Afinal, tecnologia não é o motor da sociedade, devendo se observar a transição com maturidade centrado na idéia de o desenvolvimento tecnológico ser um processo social não limitado a técnica, mas que deve ser aceito, dotado de conflitos e lutas por estabilização, mormente num país com substrato de desigualdades sociais seculares.

 

Notas e Referências

[1] http://www.telesintese.com.br/anatel-convoca-empresas-de-internetestreaming-para-reuniao-de-gestao-de-risco/ - Acessado em 27/05/2021;

[2]  https://www.defensoria.mg.def.br/defensoria-de-minas-atinge-media-de-62-mil-atividades-juridicas-por-dia-em-regime-de-teletrabalho/ - Acessado em 27/05/2021;

[3] https://www.consumidormoderno.com.br/2021/02/22/excluidos-digitais-acesso-internet/

[4] https://www.anatel.gov.br/consumidor/telefonia-celular/direitos/coberturaezona-de-sombra

[5] https://pesquisanacionaldefensoria.com.br/.

[6] STF. ADI 3819/PE, Rel.
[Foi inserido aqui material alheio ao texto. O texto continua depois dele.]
(** C6.  A wait armed by [readFromDeviceUntil] and followed by any trace of
    calls, frames and clock ticks shows the caller one outcome: it is still
    pending, and then fewer than 1900 ms have passed; or it is fulfilled with
    a frame of the trace; or it has timed out.  Once it has settled no later
    action changes what the caller sees. *)
Theorem readFromDeviceUntil_settles_once (api : Api) (flag : bool)
    (type : JsValue) (s s2 : Session) (tr : list Action) :
  let w := readFromDeviceUntil type s in
  run api flag tr w.1 = Ok s2 ->
  ((promises s2 !! w.2 = Some Pending /\ (elapsed tr < 1900)%nat)
   \/ (exists f, Data f ∈ tr /\ promises s2 !! w.2 = Some (Fulfilled f))
   \/ promises s2 !! w.2 = Some (Rejected WaitTimedOut))
  /\ (forall (tr' : list Action) (s3 : Session) (v : PromiseState),
        run api flag tr' s2 = Ok s3 ->
        promises s2 !! w.2 = Some v -> v <> Pending ->
        promises s3 !! w.2 = Some v).
Proof.
  intros w Hrun.
  destruct (readFromDeviceUntil_inv type s) as (Hp & Hps & Ht & Hn & Ha).
  fold w in Hp, Hps, Ht, Hn, Ha.
  split.
  - destruct (run_wait_outcome api flag tr w.1 s2 (now s + 1900)%nat w.2 Hrun)
      as [(H1 & H2 & H3)|[H|H]]; auto.
    + rewrite Hps, Hp. apply list_lookup_middle. reflexivity.
    + rewrite Ht. apply elem_of_app. right. left.
    + lia.
    + left. split; [exact H1|]. lia.
  - intros tr' s3 v Hrun' Hv Hne.
    apply (run_stable api flag tr' s2 s3 w.2 v Hrun' Hv Hne).
Qed.

Lemma readFromDeviceUntil_settles_once_witness :
  exists s2 s3,
    let w := readFromDeviceUntil (JBuf [1; 0]) init in
    run sample_API true [Elapse 1900; Data [7; 7]] w.1 = Ok s2
    /\ promises s2 !! w.2 = Some (Rejected WaitTimedOut)
    /\ run sample_API true [Data [7; 7]; Elapse 1900] w.1 = Ok s3
    /\ promises s3 !! w.2 = Some (Fulfilled [7; 7]).
Proof.
  eexists. eexists. intros w.
  assert (H2 : run sample_API true [Elapse 1900; Data [7; 7]] w.1 = Ok _)
    by reflexivity.
  assert (H3 : run sample_API true [Data [7; 7]; Elapse 1900] w.1 = Ok _)
    by reflexivity.
  pose proof (readFromDeviceUntil_settles_once sample_API true (JBuf [1; 0])
                init _ _ H2) as [_ Hs2].
  pose proof (readFromDeviceUntil_settles_once sample_API true (JBuf [1; 0])
                init _ _ H3) as [_ Hs3].
  split; [exact H2|].
  split; [apply (Hs2 [] _ _ eq_refl); [reflexivity|discriminate]|].
  split; [exact H3|].
  apply (Hs3 [] _ _ eq_refl); [reflexivity|discriminate].
Defined.
(** * go-database: configuration, connection factory and logger adapter

    A shallow embedding of the package [database] (config.go,
    postgresql.go, logger.go) and the properties of its specification.

    Conventions.
    - Go [string] is [string] (a sequence of bytes), Go [int], [int64]
      and [time.Duration] are [Z]; the package compares them and hands
      them on, and computes with none but the constant [200 *
      time.Millisecond], so no wrap-around arises.
    - Calls into gorm, database/sql and the log writer are recorded, in
      order, in the [calls] of the [world]; what those libraries answer
      is a parameter of the functions that ask.
    - [*dbLogger] values live in the [heap] of the [world], so that a copy
      and the original are different objects. *)

From Stdlib Require Import ZArith String Ascii DecimalString.
From stdpp Require Import base strings list gmap.

Open Scope Z_scope.

(* ===================================================================== *)
(** ** Package fmt: the fragment used by config.go *)
(* ===================================================================== *)

Module fmt.

(** An operand of [Sprintf]: config.go passes strings and ints only. *)
Inductive operand : Type :=
| OString (s : string)
| OInt (n : Z).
Min. Sepúlveda Pertence, Pleno, julgado em 02.04.2007, DJ 11.05.2007

[7] “o alinhamento das pessoas, cultura, estrutura e tarefas de uma organização para competir com eficácia e beneficiar-se das oportunidades oferecidas pela infraestrutura tanto dentro quanto fora da organização[7]”. CRISTINA, Yamagami. Tecnologia não é tudo: Entenda por que as pessoas são a verdadeira chave para a transformação digital do seu negócio. São Paulo: Benvirá, 2020, pág. 56.